One video posted on the Instagram account badgerbarstool, which is not affiliated with the university, shows people standing in a semicircle and looking upward. As a woman who appears to be speaking on a cellphone passes through the semicircle, the television smashes into the ground right next to her.

This girl was an inch away from death @5thyear

A post shared by Barstool Wisco (@badgerbarstool) on

Several people run up to the destroyed television, jumping around and throwing their beverages in the air. Others are seen gasping.

Dropped television

Madison police are investigating the incident after being notified about the Instagram videos.

“This girl was an inch away from death,” the video’s caption says.

Another video of the same incident, posted by the Instagram account 5thyear, shows the same incident from a slightly different vantage point.

In both, the TV appears to fall within inches of the woman.

“Stay alert for potentially dangerous objects being thrown off the roof,” the video’s caption says.

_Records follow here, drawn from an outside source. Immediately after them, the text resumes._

(** X24.  Let the table of reviewers refuse no row that names a stored
    pull request and a known user and is not in the table already (it has
    at most the pair as its key and the two foreign keys).  Then in every
    state the service can reach, [CreatePR] under an id not yet taken, by a
    known and active author whose id is not [uuid.Nil], succeeds: the rows
    of the reviewers it picked are all accepted. *)
Theorem CreatePR_succeeds rnd now prID prName authorID db author :
  (forall d i r, schema_ok d i r = true -> reviewer_row_ok d i r = true) ->
  reachable db ->
  existsb (row_has_id prID) (pull_requests db) = false ->
  authorID <> uuid_Nil ->
  UserRepository_GetUserByID authorID db = Ok author ->
  u_IsActive author = true ->
  exists db' pr,
    PullRequestService_CreatePR rnd now prID prName authorID db = (db', Ok pr).
Proof.
  intros Hschema Hreach Hex Hnil Hget Hact.
  pose proof (reachable_inv db Hreach) as Hinv.
  unfold UserRepository_GetUserByID in Hget.
  destruct (find (user_has_id authorID) (users db)) as [a|] eqn:Hau; [|discriminate].
  inversion Hget; subst a; clear Hget.
  pose proof (find_user _ _ _ Hau) as [Hauin Hid].
  pose proof (inv_team_names db Hinv author Hauin) as Hteam.
  unfold PullRequestService_CreatePR, UserService_GetUserByID,
    UserService_GetActiveTeamMembers, PullRequestRepository_Exists,
    UserRepository_GetUserByID, UserRepository_GetActiveTeamMembers,
    PullRequestRepository_Create.
  unfold_m. rewrite Hex.
  apply uuid_eqb_neq in Hnil. rewrite Hnil, Hau, Hact. cbn [negb].
  apply String.eqb_neq in Hteam. rewrite Hteam.
  destruct (getRandomReviewers_total rnd
              (filter (active_member (u_TeamName author) [u_ID author]) (users db))
              countReviewers) as (users' & ids & Hsel); [unfold countReviewers; lia|].
  rewrite Hsel.
  unfold exec_createPullRequestQuery.
  cbn [pr_ID pr_Name pr_Status pr_AuthorID pr_AssignedReviewers pr_CreatedAt].
  rewrite Hex.
  assert (Hfk : existsb (user_has_id authorID) (users db) = true).
  { apply existsb_user_has_id. rewrite <- Hid. now apply in_map. }
  rewrite Hfk. cbn [negb].
  destruct (0 <? length ids); [|eauto].
  match goal with
  | |- context [copy_reviewers ?d prID ids] =>
      destruct (copy_reviewers_accepted d prID ids Hschema) as [db2 Hcopy]
  end.
  - cbn [pull_requests set_pull_requests]. rewrite existsb_app. simpl.
    unfold row_has_id at 2. cbn [row_id]. rewrite String.eqb_refl.
    apply orb_true_iff. right. reflexivity.
  - intros r Hr. cbn [users set_pull_requests].
    destruct (getRandomReviewers_In _ _ _ _ _ r Hsel Hr) as (u & Hu & <-).
    apply filter_In in Hu. apply in_map. apply Hu.
  - apply (getRandomReviewers_NoDup _ _ _ _ _ Hsel).
    apply NoDup_map_filter, (inv_users_key db Hinv).
  - intros r _ C. cbn [pull_request_reviewers set_pull_requests] in C.
    apply (inv_reviewer_pr db Hinv) in C. cbn [fst] in C.
    apply existsb_row_has_id in C. congruence.
  - rewrite Hcopy. eauto.
Qed.

(** X25.  Under the same condition on the table of reviewers: in every
    state the service can reach, asking to replace a reviewer who is
    assigned to an open pull request succeeds whenever the pool of eligible
    replacements is not empty; the row of the replacement is accepted
    because the candidates leave out everyone already assigned. *)
Theorem reassignment_succeeds rnd prID oldUserID db pr :
  (forall d i r, schema_ok d i r = true -> reviewer_row_ok d i r = true) ->
  reachable db ->
  PullRequestRepository_GetPRByID prID db = Ok pr ->
  pr_Status pr = StatusOpen ->
  In oldUserID (pr_AssignedReviewers pr) ->
  replacement_pool db prID <> [] ->
  exists db' updated newUserID,
    PullRequestService_ReassignmentReviewers rnd prID oldUserID db
      = (db', Ok (updated, newUserID)).
Proof.
  intros Hschema Hreach Hget Hopen Hin Hpool.
  pose proof (reachable_inv db Hreach) as Hinv.
  unfold PullRequestRepository_GetPRByID in Hget.
  destruct (find (row_has_id prID) (pull_requests db)) as [r|] eqn:Hr; [|discriminate].
  inversion Hget; subst pr; clear Hget. simpl in *.
  pose proof (find_row _ _ _ Hr) as [Hrin Hrid].
  destruct (inv_author db Hinv r Hrin) as [Hnil Hknown].
  destruct (find_user_Some _ _ Hknown) as [author Hau].
  pose proof (find_user _ _ _ Hau) as [Hauin Hid].
  assert (Hold : u_ID author <> oldUserID).
  { intros C. apply (inv_no_self_review db Hinv r Hrin).
    rewrite Hrid, <- Hid, C. now apply In_reviewers_of. }
  rewrite (ReassignmentReviewers_after_checks rnd prID oldUserID db r author); auto;
    [|now apply (inv_team_names db Hinv)].
  rewrite (replacement_pool_candidates db prID r author Hr Hau).
  destruct (getRandomReviewers_total rnd (replacement_pool db prID) countReassignReviewer)
    as (users' & ids & Hsel); [unfold countReassignReviewer; lia|].
  rewrite Hsel.
  destruct ids as [|newUserID rest].
  { exfalso. pose proof (getRandomReviewers_Some _ _ _ _ _ Hsel) as (_ & n & Hids & Hn & _).
    specialize (Hn Hpool). unfold countReassignReviewer in Hn.
    destruct (replacement_pool db prID) as [|c cs] eqn:Ep; [contradiction|].
    assert (n = 1) by (simpl length in Hn; lia). subst n.
    pose proof (getRandomReviewers_Some _ _ _ _ _ Hsel) as (HP & _).
    destruct users' as [|a l]; [apply Permutation_length in HP; discriminate|].
    discriminate. }
  destruct (getRandomReviewers_In _ _ _ _ _ newUserID Hsel (or_introl eq_refl))
    as (u & Hu & Huid).
  rewrite <- (replacement_pool_candidates db prID r author Hr Hau) in Hu.
  apply active_member_In in Hu. destruct Hu as (Huin & _ & _ & Hnot).
  assert (Hnew : ~ In (prID, newUserID) (pull_request_reviewers db)).
  { intros Cin. apply Hnot. rewrite Huid. apply in_or_app. left.
    now apply In_reviewers_of. }
  assert (Hrow : reviewer_row_ok
                   (set_pull_request_reviewers db
                      (filter (fun x => negb (is_row prID oldUserID x))
                              (pull_request_reviewers db)))
                   prID newUserID = true).
  { apply Hschema, schema_ok_accepts.
    - cbn [pull_requests set_pull_request_reviewers].
      now apply (find_Some_existsb _ _ r).
    - cbn [users set_pull_request_reviewers]. rewrite <- Huid. now apply in_map.
    - cbn [pull_request_reviewers set_pull_request_reviewers].
      intros C. apply filter_In in C. now apply Hnew. }
  assert (Hdone : PullRequestRepository_ReassignReviewer
                    (mkReassignment prID oldUserID newUserID) db
                  = (set_pull_request_reviewers db
                       (reassigned_rows db prID oldUserID newUserID), Ok tt)).
  { unfold PullRequestRepository_ReassignReviewer.
    cbn [ra_PullRequestID ra_OldUserID ra_NewUserID].
    destruct (_ =? 0) eqn:Hrows.
    - exfalso. apply Nat.eqb_eq in Hrows.
      pose proof (proj1 (filter_negb_length _ _) Hrows (prID, oldUserID)) as C.
      apply In_reviewers_of in Hin. specialize (C Hin).
      assert (is_row prID oldUserID (prID, oldUserID) = true) by now apply is_row_true.
      congruence.
    - unfold exec_insertSpecificReviewerQuery. rewrite Hrow. reflexivity. }
  rewrite Hdone.
  match goal with
  | |- context [PullRequestRepository_GetPRByID prID ?d] =>
      assert (Hg : exists p, PullRequestRepository_GetPRByID prID d = Ok p)
  end.
  { unfold PullRequestRepository_GetPRByID.
    cbn [pull_requests set_pull_request_reviewers]. rewrite Hr. eauto. }
  destruct Hg as [p Hg]. rewrite Hg. eauto.
Qed.

(** ** The creation time, handed back and read back *)

Lemma timestamptz_bounds t : (timestamptz t <= t < timestamptz t + 1000)%Z.
Proof.
  unfold timestamptz.
  pose proof (Z.div_mod t 1000 ltac:(lia)).
  pose proof (Z.mod_pos_bound t 1000 ltac:(lia)). lia.
Qed.

Lemma timestamptz_fixed t : timestamptz t = t <-> (t mod 1000 = 0)%Z.
Proof.
  unfold timestamptz.
  pose proof (Z.div_mod t 1000 ltac:(lia)). lia.
Qed.

(** X26.  What [CreatePR] hands back and what the store then gives for
    the same id differ in the creation time only.  The pull request handed
    back carries the reading of [time.Now()] as it is; the one read back
    has the same id, name, status, author and reviewers and no merge time,
    and as creation time the microsecond that reading fell in: at most as
    late, less than a microsecond earlier, and the same exactly when the
    reading was a whole number of microseconds. *)
Theorem created_at_is_read_back_in_microseconds
    rnd now prID prName authorID db db' pr :
  reachable db ->
  PullRequestService_CreatePR rnd now prID prName authorID db = (db', Ok pr) ->
  pr_CreatedAt pr = now /\
  exists stored,
    PullRequestRepository_GetPRByID prID db' = Ok stored /\
    pr_ID stored = pr_ID pr /\ pr_Name stored = pr_Name pr /\
    pr_Status stored = pr_Status pr /\ pr_AuthorID stored = pr_AuthorID pr /\
    pr_MergedAt stored = pr_MergedAt pr /\
    Permutation (pr_AssignedReviewers stored) (pr_AssignedReviewers pr) /\
    pr_CreatedAt stored = timestamptz now /\
    (pr_CreatedAt stored <= pr_CreatedAt pr < pr_CreatedAt stored + 1000)%Z /\
    (pr_CreatedAt stored = pr_CreatedAt pr <-> (now mod 1000 = 0)%Z).
Proof.
  intros Hreach H. pose proof (reachable_inv db Hreach) as Hinv.
  pose proof (CreatePR_stored rnd now prID prName authorID db db' pr
                (inv_reviewer_pr db Hinv) H) as Hst.
  apply CreatePR_inv in H.
  destruct H as (author & users' & _ & _ & _ & _ & _ & _ & Hpr & _).
  assert (Hnow : pr_CreatedAt pr = now) by (rewrite Hpr; reflexivity).
  split; [exact Hnow|].
  eexists. split; [exact Hst|].
  cbn [pr_ID pr_Name pr_Status pr_AuthorID pr_MergedAt pr_AssignedReviewers pr_CreatedAt].
  rewrite Hnow.
  split; [now rewrite Hpr|]. split; [now rewrite Hpr|].
  split; [now rewrite Hpr|]. split; [now rewrite Hpr|].
  split; [now rewrite Hpr|]. split; [apply Permutation_refl|].
  split; [reflexivity|]. split; [apply timestamptz_bounds|apply timestamptz_fixed].
Qed.

End Program.

(** ** The statements at work on the sample data *)

Lemma getRandomReviewers_min_count_witness :
  (0 <= 2)%Z /\
  exists users' ids,
    getRandomReviewers draw_zero [bob; carol; dave] 2 = Some (users', ids) /\
    Z.of_nat (length ids) = Z.min 2 (Z.of_nat (length [bob; carol; dave])) /\
    (forall id, In id ids -> exists u, In u [bob; carol; dave] /\ u_ID u = id) /\
    (exists others, Permutation (ids ++ others) (map u_ID [bob; carol; dave])) /\
    ([bob; carol; dave] = [] -> ids = []) /\
    ((Z.of_nat (length [bob; carol; dave]) < 2)%Z ->
     Permutation ids (map u_ID [bob; carol; dave])).
Proof.
  split; [lia|].
  apply (getRandomReviewers_min_count draw_zero [bob; carol; dave] 2). lia.
Defined.

(** C8, as stated, fails: with two candidates and a draw of 0 the two
    cells of the caller's slice are exchanged. *)
Lemma getRandomReviewers_reorders_input :
  getRandomReviewers draw_zero [bob; carol] 1 = Some ([carol; bob], [3%N]) /\
  [carol; bob] <> [bob; carol].
Proof.
  split; [reflexivity|discriminate].
Qed.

Both videos were posted on Sunday. Neither DeSpain nor McGlone could confirm the name of the fraternity Tuesday afternoon. But publicly available photos of the rear of Kappa Sigma fraternity, 124 Langdon St., closely match the buildings seen in the videos.

On Tuesday afternoon, a Kappa Sigma fraternity member who declined to provide his name or talk to a reporter was seen speaking with a Madison police officer.

The national Kappa Sigma organization did not respond to a request for comment Tuesday.

McGlone said student organizations are responsible for maintaining the health and safety of members and guests.

“If they do not, they are held accountable through the student organization code of conduct,” she said. “Given the clear risk to individual safety in this case, the university response will reflect the seriousness of the act.”